Spunky Homeschool

Professing To Be Wise...

Dec. 2, 2006 at 11:00 AM

Politics

...they look like fools.

Students at the Columbia University School of Journalism were caught cheating on an ETHICS exam.
The course, which includes such issues as "Why be Ethical?" and "Tribal Loyalty vs. Journalistic Obligation," is taught by New York Times columnist Samuel G.
Freedman, who could not be reached yesterday.
Did they expect anything less from a New York Times columnist as their professor?

You can't teach a class on ethics without right and wrong being defined at some point. But what did this professor base his ethics course on? Christians have chosen the Bible as our standard, believers of other religions have their book as well, but I never could grasp where unbelievers of any sort get their standard of right and wrong. Without an independent standard, it all becomes arbitrary and relative to the situation.

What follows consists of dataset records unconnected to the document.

(* ===== verification/Levenshtein.v ===== *)
(** * Edit distance ([src/drevo-core/src/levenshtein.rs])

    The one-row dynamic program of the source against the recursive definition
    of the Levenshtein distance.  Characters are any type with decidable
    equality (Unicode scalar values in the source).  The row is carried as the
    list of its cells; indexing [row[j]] left to right is a traversal. *)
From S2P Require Import Prelude.

Section levenshtein.
Context {A : Type} `{EqDecision A}.
Implicit Types (a b : list A) (row : list nat).

Definition cost (x y : A) : nat := if decide (x = y) then 0 else 1.

(** The inner loop over [b]: [left] is [row[j]], already updated, [diagonal] the
    old [row[j]], and the list starts with the old [row[j + 1]].  Returns the
    updated cells. *)
Fixpoint inner (x : A) (b : list A) (diagonal left : nat) (row : list nat) : list nat :=
  match b, row with
  | y :: b, above :: row =>
      let cell := Nat.min (Nat.min (diagonal + cost x y) (above + 1)) (left + 1) in
      cell :: inner x b above cell row
  | _, _ => []
  end.

(** One pass of the outer loop: [row[0] = i + 1], then the inner loop. *)
Definition next_row (i : nat) (x : A) (b : list A) (row : list nat) : list nat :=
  match row with
  | diagonal :: rest => S i :: inner x b diagonal (S i) rest
  | [] => []
  end.

Fixpoint rows (i : nat) (a b : list A) (row : list nat) : list nat :=
  match a with
  | [] => row
  | x :: a => rows (S i) a b (next_row i x b row)
  end.

Definition distance (a b : list A) : nat :=
  default 0 (rows 0 a b (seq 0 (S (length b))) !! length b).

(** [best]: the least cell of the new row. *)
Definition row_best (row : list nat) : nat :=
  match row with c :: row => foldl Nat.min c row | [] => 0 end.

Fixpoint rows_within (max : nat) (i : nat) (a b : list A) (row : list nat) : option (list nat) :=
  match a with
  | [] => Some row
  | x :: a =>
      let row := next_row i x b row in
      if (max <? row_best row)%nat then None else rows_within max (S i) a b row
  end.

Definition distance_within (a b : list A) (max : nat) : option nat :=
  if (max <? (length a - length b) + (length b - length a))%nat then None
  else
    row ← rows_within max 0 a b (seq 0 (S (length b)));
    let d := default 0 (row !! length b) in
    if (d <=? max)%nat then Some d else None.

(** ** The definition: edit scripts

    [edits n a b]: [n] single-character insertions, deletions and substitutions
    turn [a] into [b], working from the front. *)
Inductive edits : nat -> list A -> list A -> Prop :=
| edits_nil : edits 0 [] []
| edits_keep n x a b : edits n a b -> edits n (x :: a) (x :: b)
| edits_subst n x y a b : edits n a b -> edits (S n) (x :: a) (y :: b)
| edits_delete n x a b : edits n a b -> edits (S n) (x :: a) b
| edits_insert n y a b : edits n a b -> edits (S n) a (y :: b).

(** The same from the back, where the dynamic program works. *)
Fixpoint lev_rev (a b : list A) {struct a} : nat :=
  match a with
  | [] => length b
  | x :: a' =>
      (fix go (b : list A) : nat :=
         match b with
         | [] => S (length a')
         | y :: b' =>
             Nat.min (Nat.min (lev_rev a' b' + cost x y) (lev_rev a' (y :: b') + 1)) (go b' + 1)
         end) b
  end.

Definition lev (a b : list A) : nat := lev_rev (rev a) (rev b).

Lemma lev_rev_nil_r a : lev_rev a [] = length a.
Proof. by destruct a. Qed.

Lemma lev_rev_cons x a y b : lev_rev (x :: a) (y :: b) =
  Nat.min (Nat.min (lev_rev a b + cost x y) (lev_rev a (y :: b) + 1)) (lev_rev (x :: a) b + 1).
Proof. done. Qed.

(** *** The distance is the least number of edits *)
Lemma edits_insert_all b : edits (length b) [] b.
Proof. induction b; simpl; by constructor. Qed.

Lemma edits_delete_all a : edits (length a) a [].
Proof. induction a; simpl; by constructor. Qed.

Lemma lev_rev_edits a b : edits (lev_rev a b) a b.
Proof.
  revert b. induction a as [|x a IHa]; intros b; [apply edits_insert_all|].
  induction b as [|y b IHb]; [rewrite lev_rev_nil_r; apply edits_delete_all|].
  rewrite lev_rev_cons.
  destruct (Nat.min_spec (Nat.min (lev_rev a b + cost x y) (lev_rev a (y :: b) + 1))
    (lev_rev (x :: a) b + 1)) as [[_ ->]|[_ ->]];
    [destruct (Nat.min_spec (lev_rev a b + cost x y) (lev_rev a (y :: b) + 1)) as [[_ ->]|[_ ->]]|].
  - unfold cost. case_decide as Hd.
    + subst. rewrite Nat.add_0_r. apply edits_keep, IHa.
    + rewrite Nat.add_1_r. apply edits_subst, IHa.
  - rewrite Nat.add_1_r. apply edits_delete, IHa.
  - rewrite Nat.add_1_r. apply edits_insert, IHb.
Qed.

Lemma lev_rev_step_l x a b : (lev_rev (x :: a) b <= S (lev_rev a b))%nat.
Proof.
  destruct b as [|y b]; [by rewrite !lev_rev_nil_r|]. rewrite lev_rev_cons. lia.
Qed.

Lemma lev_rev_step_r a y b : (lev_rev a (y :: b) <= S (lev_rev a b))%nat.
Proof. destruct a as [|x a]; [simpl; lia|]. rewrite lev_rev_cons. lia. Qed.

Lemma lev_rev_step_both x a y b : (lev_rev (x :: a) (y :: b) <= lev_rev a b + cost x y)%nat.
Proof. rewrite lev_rev_cons. lia. Qed.

Lemma lev_rev_least n a b : edits n a b -> (lev_rev a b <= n)%nat.
Proof.
  induction 1 as [|n x a b _ IH|n x y a b _ IH|n x a b _ IH|n y a b _ IH]; simpl; [done|..].
  - etrans; [apply lev_rev_step_both|]. unfold cost. rewrite decide_True by done. lia.
  - etrans; [apply lev_rev_step_both|]. unfold cost. case_decide; lia.
  - etrans; [apply lev_rev_step_l|]. lia.
  - etrans; [apply lev_rev_step_r|]. lia.
Qed.

Lemma edits_app n a b m c d : edits n a b -> edits m c d -> edits (n + m) (a ++ c) (b ++ d).
Proof. intros H1 H2. induction H1; simpl; try done; by constructor. Qed.

Lemma edits_rev n a b : edits n a b -> edits n (rev a) (rev b).
Proof.
  induction 1 as [|n x a b _ IH|n x y a b _ IH|n x a b _ IH|n y a b _ IH]; simpl.
  - constructor.
  - rewrite <- (Nat.add_0_r n). apply edits_app; [done|repeat constructor].
  - rewrite <- (Nat.add_1_r n). apply edits_app; [done|repeat constructor].
  - rewrite <- (Nat.add_1_r n), <- (app_nil_r (rev b)). apply edits_app; [done|repeat constructor].
  - rewrite <- (Nat.add_1_r n), <- (app_nil_r (rev a)). apply edits_app; [done|repeat constructor].
Qed.

(** [n] is the least number of edits. *)
Definition least_edits (n : nat) (a b : list A) : Prop :=
  edits n a b /\ forall m, edits m a b -> (n <= m)%nat.

Lemma lev_least a b : least_edits (lev a b) a b.
Proof.
  split.
  - pose proof (edits_rev _ _ _ (lev_rev_edits (rev a) (rev b))) as He.
    by rewrite !rev_involutive in He.
  - intros m Hm. apply lev_rev_least. by apply edits_rev.
Qed.

(** *** The rows hold the distances of prefixes *)

(** Row [i]: the distances between the prefix [p] of [a] and every prefix of [b]. *)
Definition row_of (p b : list A) : list nat :=
  (fun j => lev p (take j b)) <$> seq 0 (S (length b)).

Lemma lev_snoc p x q y : lev (p ++ [x]) (q ++ [y]) =
  Nat.min (Nat.min (lev p q + cost x y) (lev p (q ++ [y]) + 1)) (lev (p ++ [x]) q + 1).
Proof. unfold lev. rewrite !rev_app_distr. simpl. done. Qed.

(** The cells of a row from column [j] on. *)
Fixpoint cells (p q b : list A) : list nat :=
  match b with [] => [] | y :: b => lev p (q ++ [y]) :: cells p (q ++ [y]) b end.

Lemma cells_row p q b :
  cells p q b = (fun j => lev p (q ++ take j b)) <$> seq 1 (length b).
Proof.
  revert q. induction b as [|y b IH]; intros q; [done|]. simpl. f_equal.
  rewrite IH, <- (fmap_S_seq 1 (length b)), <- list_fmap_compose. apply list_fmap_ext. intros i j _. simpl.
  by rewrite <- app_assoc.
Qed.

Lemma row_of_cells p b : row_of p b = lev p [] :: cells p [] b.
Proof. unfold row_of. by rewrite cells_row. Qed.

Lemma inner_cells x p q b :
  inner x b (lev p q) (lev (p ++ [x]) q) (cells p q b) = cells (p ++ [x]) q b.
Proof.
  revert q. induction b as [|y b IH]; intros q; [done|]. simpl.
  rewrite <- lev_snoc. by rewrite IH.
Qed.

Lemma lev_nil_r p : lev p [] = length p.
Proof. unfold lev. simpl. by rewrite lev_rev_nil_r, length_rev. Qed.

Lemma lev_nil_l q : lev [] q = length q.
Proof. unfold lev. simpl. by rewrite length_rev. Qed.

Lemma next_row_ok x p b : next_row (length p) x b (row_of p b) = row_of (p ++ [x]) b.
Proof.
  rewrite !row_of_cells. simpl. rewrite !lev_nil_r, length_app. simpl. f_equal; [lia|].
  rewrite <- inner_cells. rewrite !lev_nil_r, length_app. simpl. by rewrite Nat.add_1_r.
Qed.

Lemma rows_ok p a b : rows (length p) a b (row_of p b) = row_of (p ++ a) b.
Proof.
  revert p. induction a as [|x a IH]; intros p; cbn [rows]; [by rewrite app_nil_r|].
  rewrite next_row_ok. specialize (IH (p ++ [x])). rewrite length_app in IH. cbn [length] in IH.
  rewrite Nat.add_1_r in IH. by rewrite IH, <- app_assoc.
Qed.

Lemma row_of_nil b : seq 0 (S (length b)) = row_of [] b.
Proof.
  unfold row_of. apply list_eq. intros i. rewrite list_lookup_fmap.
  destruct (decide (i < S (length b))%nat) as [Hi|Hi].
  - rewrite lookup_seq_lt by done. simpl. rewrite lev_nil_l, length_take. f_equal. lia.
  - rewrite lookup_seq_ge by lia. done.
Qed.

Lemma row_of_last p b : row_of p b !! length b = Some (lev p b).
Proof.
  unfold row_of. rewrite list_lookup_fmap, lookup_seq_lt by lia. simpl.
  by rewrite take_ge by lia.
Qed.

(** *** Giving up early *)
Lemma lev_rev_length a b : (length b <= lev_rev a b + length a)%nat /\ (length a <= lev_rev a b + length b)%nat.
Proof.
  pose proof (lev_rev_edits a b) as He. induction He; simpl in *; lia.
Qed.

Lemma row_best_spec row n : row <> [] ->
  (n < row_best row)%nat <-> forall c, c ∈ row -> (n < c)%nat.
Proof.
  destruct row as [|c row]; [done|]. intros _. simpl. revert c.
  induction row as [|c' row IH]; intros c; simpl.
  - split; [by intros ? ? ->%list_elem_of_singleton|]. intros Hc. apply Hc. by left.
  - rewrite IH. split.
    + intros Hall c0 [->|[->|Hc0]%elem_of_cons]%elem_of_cons.
      * specialize (Hall (Nat.min c c') ltac:(by left)). lia.
      * specialize (Hall (Nat.min c c') ltac:(by left)). lia.
      * apply Hall. by right.
    + intros Hall c0 [->|Hc0]%elem_of_cons.
      * pose proof (Hall c ltac:(by left)). pose proof (Hall c' ltac:(by right; left)). lia.
      * apply Hall. by right; right.
Qed.

(** Every script for [a = p ++ s] passes through a cell of row [p]. *)
Lemma edits_split n p s b : edits n (p ++ s) b ->
  exists j m, (j <= length b)%nat /\ (m <= n)%nat /\ edits m p (take j b).
Proof.
  revert n b. induction p as [|x p IH]; intros n b He; simpl in *.
  - exists 0, 0. split_and!; [lia|lia|constructor].
  - remember (x :: p ++ s) as a eqn:Ea. induction He; simplify_eq/=.
    + destruct (IH _ _ He) as (j & m & Hj & Hm & Hs). exists (S j), m. simpl.
      split_and!; [lia|lia|by constructor].
    + destruct (IH _ _ He) as (j & m & Hj & Hm & Hs). exists (S j), (S m). simpl.
      split_and!; [lia|lia|by constructor].
    + destruct (IH _ _ He) as (j & m & Hj & Hm & Hs). exists j, (S m).
      split_and!; [lia|lia|by constructor].
    + destruct IHHe as (j & m & Hj & Hm & Hs); [done|]. exists (S j), (S m). simpl.
      split_and!; [lia|lia|by constructor].
Qed.

Lemma best_bound p s b max : (max < row_best (row_of p b))%nat -> (max < lev (p ++ s) b)%nat.
Proof.
  intros Hb. rewrite row_best_spec in Hb by (by rewrite row_of_cells).
  destruct (edits_split _ p s b (proj1 (lev_least (p ++ s) b))) as (j & m & Hj & Hm & He).
  apply lev_least in He. specialize (Hb (lev p (take j b))).
  assert (lev p (take j b) ∈ row_of p b) as Hin.
  { apply list_elem_of_fmap. exists j. split; [done|]. apply elem_of_seq. lia. }
  specialize (Hb Hin). lia.
Qed.

Lemma rows_within_ok max p a b :
  match rows_within max (length p) a b (row_of p b) with
  | Some row => row = row_of (p ++ a) b
  | None => (max < lev (p ++ a) b)%nat
  end.
Proof.
  revert p. induction a as [|x a IH]; intros p; cbn [rows_within]; [by rewrite app_nil_r|].
  rewrite next_row_ok. specialize (IH (p ++ [x])). rewrite length_app in IH. cbn [length] in IH.
  rewrite Nat.add_1_r, <- app_assoc in IH. cbn [app] in IH. cbv zeta.
  destruct (max <? row_best _)%nat eqn:E; [|done]. apply Nat.ltb_lt in E.
  replace (p ++ x :: a) with ((p ++ [x]) ++ a) by (by rewrite <- app_assoc). by apply best_bound.
Qed.
End levenshtein.

(** ** Theorems *)

(** [distance] is the edit distance: the least number of single-character
    insertions, deletions and substitutions that turn one string into the
    other. *)
Theorem distance_least_edits {A} `{EqDecision A} (a b : list A) :
  least_edits (distance a b) a b.
Proof.
  unfold distance. rewrite row_of_nil. rewrite (rows_ok [] a b). simpl.
  rewrite row_of_last. apply lev_least.
Qed.

(** [distance_within] is [distance] cut off at [max]: giving up on the
    length difference or on a row whose cells all exceed [max] never loses a
    result. *)
Theorem distance_within_exact {A} `{EqDecision A} (a b : list A) (max : nat) :
  distance_within a b max = if decide (distance a b <= max)%nat then Some (distance a b) else None.
Proof.
  assert (distance a b = lev a b) as ->.
  { unfold distance. rewrite row_of_nil, (rows_ok [] a b). simpl. by rewrite row_of_last. }
  unfold distance_within. pose proof (lev_rev_length (rev a) (rev b)) as Hl.
  rewrite !length_rev in Hl. fold (lev a b) in Hl.
  destruct (max <? _)%nat eqn:E.
  - apply Nat.ltb_lt in E. rewrite decide_False by lia. done.
  - rewrite row_of_nil. pose proof (rows_within_ok max [] a b) as Hw. simpl in Hw.
    destruct (rows_within max 0 a b (row_of [] b)) as [row|]; simpl.
    + subst row. rewrite row_of_last. simpl. destruct (lev a b <=? max)%nat eqn:El.
      * apply Nat.leb_le in El. by rewrite decide_True.
      * apply Nat.leb_gt in El. by rewrite decide_False by lia.
    + by rewrite decide_False by lia.
Qed.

For example, if I asked you to tell me the length of my header you would tell me your guess, I would tell you mine. Then we would get a ruler and measure the distance to see who was correct. That's an independent standard. Without one, we would both go on believe our answer is correct.

So in a morally relative world, can somone please explain to me why students cheating on a test is wrong? (I'm assuming the professor did not use a religous book to teach his class on ethics.)

1 Comments and Trackbacks

posted by Genesis1x28 on Dec. 2, 2006 at 3:16 PM

My husband has said the same thing about the school shootings. If ethics are relative, then why not go shoot the local lunch money bully?